(** C37: what the members of a committee sign of one decided value agrees: for every identity
    that two of them sign, whatever their databases otherwise hold, the message and its root
    are the same; and each request is for a validator of the committee that the operator
    holds a share of, in an active cluster. *)
Theorem members_sign_same_roots st1 st2 data committee_id slot da dc :
  let w1 := build_decided_worklist st1 data committee_id slot da dc in
  let w2 := build_decided_worklist st2 data committee_id slot da dc in
  (∀ v r1, wl_aggregates w1 !! v = Some r1 →
     signable st1 committee_id v (sr_validator r1) ∧
     ∀ r2, wl_aggregates w2 !! v = Some r2 →
       sr_signing_root r1 = sr_signing_root r2 ∧ sr_duty_data r1 = sr_duty_data r2) ∧
  (∀ v s r1, wl_contributions w1 !! (v, s) = Some r1 →
     signable st1 committee_id v (sr_validator r1) ∧
     ∀ r2, wl_contributions w2 !! (v, s) = Some r2 →
       sr_signing_root r1 = sr_signing_root r2 ∧ sr_duty_data r1 = sr_duty_data r2).
Proof.
  cbv zeta. unfold build_decided_worklist. cbn [wl_aggregates wl_contributions]. split.
  - intros v r1 H1. split.
    + apply keep_first_Some in H1 as (a & _ & Ha). destruct (local_validators _ _ _ !! _) as [v0|] eqn:Hl; [|done].
      cbn in Ha. apply local_validators_signable in Hl.
      destruct (resolve_decided_aggregate _ _ _ _ _) as [r| |] eqn:Hr; [|done..]. cbn in Ha. injection Ha as <- <-.
      unfold resolve_decided_aggregate in Hr. by repeat apply bind_ok in Hr as (? & _ & Hr); injection Hr as <-.
    + intros r2 H2. refine (entries_agree _ _ _ _ _ _ _ _ _ _ H1 H2); [|done].
      intros a v1 v2. apply resolve_aggregate_relabel.
  - intros v s r1 H1. split.
    + apply keep_first_Some in H1 as (a & _ & Ha). destruct (local_validators _ _ _ !! _) as [v0|] eqn:Hl; [|done].
      cbn in Ha. apply local_validators_signable in Hl.
      destruct (resolve_decided_contribution _ _ _ _ _) as [r| |] eqn:Hr; [|done..]. cbn in Ha. injection Ha as <- <- <-.
      unfold resolve_decided_contribution in Hr. by repeat apply bind_ok in Hr as (? & _ & Hr); injection Hr as <-.
    + intros r2 H2. refine (entries_agree _ _ _ _ _ _ _ _ _ _ H1 H2); [|by intros a b [= ? _]].
      intros a v1 v2. apply resolve_contribution_relabel.
Qed.

(** ** The packet is one the receivers take *)

Lemma check_index_occurrences_complete limit l counts :
  (∀ v, default 0 (counts !! v) + occurrences v l ≤ limit) →
  check_index_occurrences limit counts l = Ok tt.
Proof.
  revert counts. induction l as [|x l IH]; intros counts Hv; cbn [check_index_occurrences]; [done|].
  rewrite decide_False.
  - apply IH. intros v. specialize (Hv v). rewrite occurrences_cons in Hv.
    destruct (decide (validator_index x = v)) as [->|Hne].
    + rewrite lookup_insert_eq. cbn [default from_option id]. lia.
    + rewrite lookup_insert_ne by done. lia.
  - specialize (Hv (validator_index x)). rewrite occurrences_cons, decide_True in Hv by done. lia.
Qed.

(** The validators of the partial signatures submitted for a worklist. *)
Definition worklist_validators (w : DecidedWorklist) : list ValidatorIndex :=
  (map_to_list (wl_aggregates w)).*1 ++ (map_to_list (wl_contributions w)).*1.*1.

Lemma NoDup_filter_eq {A} `{EqDecision A} (l : list A) x : NoDup l → length (filter (λ y, y = x) l) ≤ 1.
Proof.
  induction 1 as [|y l Hy Hnd IH]; [cbn; lia|]. rewrite filter_cons. case_decide as Hxy; [|done]. subst y.
  enough (filter (λ y, y = x) l = []) as -> by (cbn; lia).
  apply elem_of_nil_inv. by intros z [-> Hz]%list_elem_of_filter.
Qed.

Lemma length_filter_fmap {A B} (f : A → B) (y : B) `{EqDecision B} (l : list A) :
  length (filter (λ z, z = y) (f <$> l)) = length (filter (λ x, f x = y) l).
Proof. induction l as [|x l IH]; [done|]. cbn [fmap list_fmap]. rewrite !filter_cons. case_decide; cbn; auto. Qed.

(** The subcommittees a validator contributes to are among those decided. *)
Lemma contributions_per_validator st data committee_id slot da dc v :
  let w := build_decided_worklist st data committee_id slot da dc in
  length (filter (λ k, k.1 = v) (map_to_list (wl_contributions w)).*1) ≤
  length (ac_sync_committee_contributions data).
Proof.
  cbv zeta. set (w := build_decided_worklist _ _ _ _ _ _).
  set (ks := filter (λ k, k.1 = v) (map_to_list (wl_contributions w)).*1).
  assert (NoDup ks) as Hnd by (by apply NoDup_filter, NoDup_fst_map_to_list).
  assert (NoDup ks.*2) as Hnd2.
  { apply NoDup_fmap_2_strong; [|done]. intros [a b] [c d] [Ha _]%list_elem_of_filter [Hc _]%list_elem_of_filter Hbd.
    cbn in *. congruence. }
  assert (ks.*2 ⊆ subcommittee_index <$> ac_sync_committee_contributions data) as Hsub.
  { intros s Hs. apply list_elem_of_fmap in Hs as ([v' s'] & -> & Hk). cbn.
    apply list_elem_of_filter in Hk as [_ Hk]. apply list_elem_of_fmap in Hk as ([k r] & Hk & Hin). cbn in Hk. subst k.
    apply elem_of_map_to_list in Hin. unfold w, build_decided_worklist in Hin. cbn [wl_contributions] in Hin.
    apply keep_first_Some in Hin as (a & _ & Ha). destruct (local_validators _ _ _ !! _); [|done]. cbn in Ha.
    destruct (resolve_decided_contribution _ _ _ _ _) as [r0| |] eqn:Hr; [|done..]. cbn in Ha. injection Ha as _ <- _.
    unfold resolve_decided_contribution in Hr. apply bind_ok in Hr as (c & Hc & _).
    destruct (list_find _ _) as [[i c']|] eqn:Hf; [|done]. injection Hc as <-.
    apply list_find_Some in Hf as (Hi & <- & _). apply list_elem_of_fmap. exists c'. split; [done|].
    by eapply list_elem_of_lookup_2. }
  rewrite <- (length_fmap snd ks), <- (length_fmap subcommittee_index (ac_sync_committee_contributions data)).
  apply submseteq_length, NoDup_submseteq; done.
Qed.

(** C38: the message a committee member sends for a decided value passes the receivers'
    limit of five partial signatures per validator, in whatever order the signatures were
    batched: a validator has at most one aggregate and one contribution per subcommittee. *)
Theorem worklist_within_limits st data committee_id slot da dc (packet : list PartialSignatureMessage) :
  let w := build_decided_worklist st data committee_id slot da dc in
  (len (ac_sync_committee_contributions data) <= MaxSyncContributions)%N →
  validator_index <$> packet ≡ₚ worklist_validators w →
  length packet = worklist_size w ∧ check_index_occurrences 5 ∅ packet = Ok tt.
Proof.
  cbv zeta. set (w := build_decided_worklist _ _ _ _ _ _). intros Hc Hp. split.
  { apply Permutation_length in Hp. rewrite length_fmap in Hp. rewrite Hp. unfold worklist_validators, worklist_size.
    rewrite length_app, !length_fmap. by rewrite !length_map_to_list. }
  apply check_index_occurrences_complete. intros v. rewrite lookup_empty. cbn [default from_option id].
  assert (occurrences v packet = length (filter (λ y, y = v) (worklist_validators w))) as ->.
  { rewrite <- Hp. unfold occurrences. by rewrite length_filter_fmap. }
  unfold worklist_validators. rewrite filter_app, length_app, (length_filter_fmap fst v (map_to_list (wl_contributions w)).*1).
  pose proof (NoDup_filter_eq (map_to_list (wl_aggregates w)).*1 v (NoDup_fst_map_to_list _)) as H1.
  pose proof (contributions_per_validator st data committee_id slot da dc v) as H2. cbv zeta in H2. fold w in H2.
  unfold len, MaxSyncContributions in Hc.
  lia.
Qed.
End worklist_proofs.

(** ** Examples *)

Module SamplePostConsensus.
Export SampleSigning.

#[export] Instance store_crypto : Crypto :=
  {| PubKey := N; rsa_verify := λ _ _ _, true; ssv_as_ssz := λ m, msg_id m; sha256 := λ bs, bs;
     pk_deserialize := Some |}.

(** One validator, number 5, with a share of ours. *)
Definition cluster : Cluster := mkCluster 7 1 1 false [1; 2; 3; 4]%N.
Definition validator : ValidatorMetadata := mkValidatorMetadata [x01] 7 (Some 5%N) [].
Definition db : NetworkState :=
  mkNetworkState
    (insert_validator_multi cluster validator (Some (mkShare [x01] 1 7 [x02] [x03]))
       (mkMultiState mi_new mi_new mi_new))
    (mkSingleState (Some 1%N) 0 ∅ {[7%N]} ∅ None).

(** An aggregate and contributions to subnets 1 and 2, one of them listed twice, for
    validator 5, and one entry for a validator that is not ours. *)
Definition data : AggregatorCommitteeConsensusData :=
  mkAggregatorData ForkName.Electra
    [mkAssignedAggregator 5 0%N 3; mkAssignedAggregator 9 0%N 3] [3%N] [[x00]]
    [mkAssignedAggregator 5 0%N 1; mkAssignedAggregator 5 0%N 2; mkAssignedAggregator 5 1%N 1] [1%N; 2%N].
Definition worklist : DecidedWorklist :=
  build_decided_worklist db data (cluster_committee_id cluster) 0 0 0.

Definition partial (root : Hash256) : PartialSignatureMessage :=
  {| partial_signature := []; signing_root := root; psm_signer := 1%N; validator_index := 5%N |}.

Lemma worklist_within_limits_witness :
  worklist_size worklist = 3 ∧ check_index_occurrences 5 ∅ [partial 0; partial 1; partial 2] = Ok tt.
Proof.
  destruct (worklist_within_limits db data (cluster_committee_id cluster) 0 0 0 [partial 0; partial 1; partial 2])
    as [H1 H2].
  - vm_compute. congruence.
  - assert (worklist_validators (build_decided_worklist db data (cluster_committee_id cluster) 0 0 0) =
            [5%N; 5%N; 5%N]) as -> by (vm_compute; reflexivity). reflexivity.
  - split; [symmetry; exact H1|exact H2].
Defined.

(** Slots 100 to 102, with 101 published twice, and 100 once more at the end. *)
Definition calls : list (Slot * list (CommitteeId * unit)) :=
  [(100%N, [([x01], tt); ([x02], tt)]); (101%N, [([x01], tt)]); (101%N, [([x01], tt); ([x02], tt)]);
   (102%N, [([x01], tt)]); (100%N, [([x01], tt)])].

Lemma execution_started_once_witness :
  started 32 calls ∅ = [([x01], 100%N); ([x02], 100%N); ([x01], 101%N); ([x02], 101%N); ([x01], 102%N)] ∧
  NoDup (started 32 calls ∅).
Proof.
  split; [vm_compute; reflexivity|]. apply (execution_started_once 32 calls).
  - repeat (constructor; [apply (bool_decide_unpack _); vm_compute; exact I|]). constructor.
  - repeat constructor; vm_compute; congruence.
Defined.
End SamplePostConsensus.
***
(Problem requirements) Where a line of the data holds "receivers", show that line.

(Reply to the task)
(** ** The packet is one the receivers take *)
(** C38: the message a committee member sends for a decided value passes the receivers'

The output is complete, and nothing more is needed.